Opax Records/The End mAde RecordS

There are not many projects that consistently explore the outer reaches of abstract psychedelia as beautifully as My Cat is an Alien, but the Opalios are quite committed to both "spontaneous composition" and their small, but unique palette of tools.  As such, a lot of MCIAA releases open in relatively familiar terrain (for them, at least) and this album is no exception, as "Nuit d'Hiver (part I)" begins with a repeating loop of sweeping laser noises.  That structure soon dissolves into a diffuse fantasia of spacey electronics, then passes through some more minor evolutions before the bottom unexpectedly drops out to reveal an echoing vision of psychotic horror.  That is the point where this album starts to blossom into something special and unique, as deep shudders, ghostly vocal haze, and hellish, creepy echoes swirl together in a nightmarish reverie.  A few more fascinating stages follow, as the trio delve first into something akin to a fireworks display of vintage synth sounds erupting over deconstructed space rock, then into a passage of screeching feedback-like tones inside a cage of rattling metal strings.  Somehow, the voyage only gets stranger and more wonderful from there, as there is an interlude that sounds like three great ‘70s psych/Krautrock albums being played onto top of each other, as well as the extremely unexpected appearance of a motif that resembles a lurching, slow-motion bass line.  For a minute or two, it sounds exactly like mid-90s Tortoise turned up to do a real-time dub remix of the show, but the piece then plunges into something that briefly resembles a snarling, deconstructed, and deranged freak-out cover of Cabaret Voltaire’s "Project 80" sucked into a black hole.  Then, for the finale, the trio unleash an escalating cacophony of layered noise, plinking metal, eerie buzzes, and some very unexpected wah-wah guitar.

The album's second half begins in quite different and quietly dreamlike fashion, as gently jangling strings mingle with a haze of spectral vocals.  The strings soon cohere into an insistent pedal tone, however, and the piece fleetingly seems poised to erupt into a roiling space rock crescendo, yet unexpectedly collapses into abstraction instead.  Later, a wonderfully heaving and shuddering undercurrent briefly feels like it is going to steer the piece into something heavy and rhythmic, but that too is abandoned as the trio continue to search for just the moment when everything organically clicks fully into place.  That moment arguably comes shortly after 9-minute mark, as an insistently ringing guitar motif appears.  Naturally, it soon gets overpowered by spaced-out electronic weirdness, but it does eventually crawl out from under that miasma again later.  While that motif still never fully takes hold, the piece feels significantly more focused and purposeful from that point onward.  At one point, the trio again threaten another dub-inflected excursion with some echoing thumps, yet that proves to be a feint before a surprise interlude of garbled radio transmission sounds.  My personal high point of the piece comes when those shortwave radio-like sounds lock into a repeating loop that then curdles into dissonance.  The remaining minutes offer a few more satisfying twists though, as the trio manage to sound like they are playing inside a reawakening volcano before everything falls away for a final "locked groove" motif.  While the album's second half admittedly features more false starts than I would normally like, it ultimately becomes quite an impressive performance once it gets rolling.  The crescendo is worth the wait.

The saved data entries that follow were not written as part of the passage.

(* ===== verification/LocalDir.v ===== *)
(** * The directory of the local database

    lib/libalpm/be_local.c and util.c (_alpm_makepath_mode): creating, checking
    and reading the directory that holds one entry per installed package;
    creating and removing entries; the install reason of a package. [dbpath] is
    what _alpm_db_path returns, with its final slash; [nlink] is the link count
    that fstat reports for the directory. *)
From S2P Require Import Prelude CString AlpmList Util Package PkgHash PkgSet Handle Deps FileList.
From S2P Require Import Db FileOps LocalDb.
Local Open Scope Z_scope.

(** ALPM_LOCAL_DB_VERSION *)
Definition ALPM_LOCAL_DB_VERSION : Z := 9.

Section local_dir.
Context (sys : os) (dbpath : cstr).

(** ** Directories *)
Inductive mkdir_result :=
  | MkdirOk (fs : fsys)
  | MkdirExists               (* EEXIST *)
  | MkdirFails.

Definition mkdir (fs : fsys) (path : cstr) : mkdir_result :=
  let p := llstat_path path in
  match fs !! p, fs !! mdirname (Some p) with
  | Some _, _ => MkdirExists
  | None, Some NDir => if os_denied sys p then MkdirFails else MkdirOk (<[p := NDir]> fs)
  | None, _ => MkdirFails
  end.
Lemma scan_block_progress line b :
  match scan_block line b with
  | inl (FLine _ b') => rb_ret b' = rb_ret b ∧ rb_blocks b' = rb_blocks b ∧
                        (length (rb_rest b') < length (rb_rest b) ∨ rb_rest b = [] ∧ rb_rest b' = [])
  | inl (FEnd _) => True
  | inr (_, b') => rb_ret b' = rb_ret b ∧ rb_blocks b' = rb_blocks b ∧ rb_rest b' = []
  end.
Proof.
  unfold scan_block. destruct (grow_line _ _ _ _) as [b1|] eqn:Eg; [|done].
  apply grow_line_same in Eg as (E1 & E2 & E3). destruct (find_eol (rb_rest b)) as [[l r]|] eqn:Ee.
  - split; [done|]. split; [done|]. left. cbn. revert Ee. unfold find_eol.
    destruct (split_first newline (rb_rest b)) as [[l' r']|] eqn:Es.
    + intros [= <- <-]. apply split_first_Some in Es as [-> _]. rewrite length_app. cbn. lia.
    + intros Ee. apply split_first_Some in Ee as [-> _]. rewrite length_app. cbn. lia.
  - destruct (length (rb_rest b) =? 0) eqn:El; [|done]. split; [done|]. split; [done|]. right.
    apply Nat.eqb_eq, nil_length_inv in El. done.
Qed.

Lemma next_blocks_progress blocks line b line' b' :
  next_blocks blocks line b = FLine line' b' →
  left_to_read b' < weight blocks + if (rb_ret b =? ARCHIVE_EOF)%Z then 0 else 1.
Proof.
  revert line b. induction blocks as [|[data|e] blocks IH]; intros line b; cbn [next_blocks];
    (destruct (rb_ret b =? ARCHIVE_EOF)%Z; [done|]); [| |done].
  - pose proof (scan_block_progress line
      (mk_buffer (rb_line_size b) (rb_moved b) (rb_max_line_size b) [] ARCHIVE_EOF [])) as Hp.
    destruct (scan_block _ _) as [[l b1|]|[]]; [|done..]. intros [= <- <-].
    destruct Hp as (H1 & H2 & [H3|[_ H3]]); [cbn in H3; lia|].
    unfold left_to_read. rewrite H1, H2, H3. cbn. lia.
  - pose proof (scan_block_progress line
      (mk_buffer (rb_line_size b) (rb_moved b) (rb_max_line_size b) data ARCHIVE_OK blocks)) as Hp.
    destruct (scan_block _ _) as [[l b1|]|[l b1]]; [|done|].
    + intros [= <- <-]. destruct Hp as (H1 & H2 & H3). unfold left_to_read. rewrite H1, H2. cbn in *.
      destruct H3 as [H3|[H3 H4]]; [lia|]. rewrite H4. cbn. lia.
    + destruct Hp as (H1 & H2 & H3). intros H%IH. rewrite H1 in H.
      change (weight (Block data :: blocks)) with (S (length data) + weight blocks).
      cbn [rb_ret Z.eqb ARCHIVE_OK ARCHIVE_EOF] in H. lia.
Qed.

Lemma archive_fgets_progress b line b' :
  alpm_archive_fgets b = FLine line b' → left_to_read b' < left_to_read b.
Proof.
  unfold alpm_archive_fgets. destruct (rb_rest b) eqn:Er.
  - intros H%next_blocks_progress. unfold left_to_read at 2. rewrite Er. cbn. lia.
  - pose proof (scan_block_progress [] b) as Hp. destruct (scan_block [] b) as [[x b1|]|[x b1]]; [|done|].
    + intros [= <- <-]. destruct Hp as (H1 & H2 & [H3|[H3 _]]); [|congruence].
      unfold left_to_read. rewrite H1, H2. lia.
    + intros H%next_blocks_progress. destruct Hp as (H1 & H2 & H3). unfold left_to_read at 2.
      rewrite H2, H1 in H. rewrite Er. cbn. lia.
Qed.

Predictably, one of the album's primary pleasures lies in hearing how Montera handles being dropped into a scenario in which all conventional wisdom regarding rhythm, harmony, melody, and music theory has been rejected, which is a very tricky tightrope to walk in real-time.  On the one hand, he would sound ridiculous if he started playing anything resembling "normal" chords or scales, but he also would not be adding much to the table if he just stomped pedals and made weird noises (there are already plenty of those on every MCIAA album).  Consequently, some serious creativity is required and Montera proved himself to be admirably up to the task.  Of the album's two sides, I definitely prefer the first, as it feels like all three artists shared the exact same vision and somehow nailed one spontaneously composed "set piece" after another.  Both halves of the album deepened my appreciation of the Opalios' work, however, as I found myself noticing how essential Roberto's vocals are for evoking the project's disorientingly alien atmosphere (I have been recently fascinated by how dramatically the tone of a film scene changes when the soundtrack is changed or removed).  I also noticed the newly named "Stereoalien Fidelity" aesthetic of "multi-dimensional, full dynamics-frequency spectrum" production in a few places, as sounds seemed to subtly move around my head when I listened with headphones (I like that).  While the Opalios seem to be especially prolific these days, it does not seem like their standards are slipping at all, as Nuit d'Hiver is another solid and satisfying release that fitfully creeps into some appealing new terrain.  It might not feel like an especially dramatic departure from some other MCIAA releases, but it does feel intense and uncharacteristically melodic enough to stand out regardless (and the rare moments when everything falls seamlessly and gloriously into place can be quite striking).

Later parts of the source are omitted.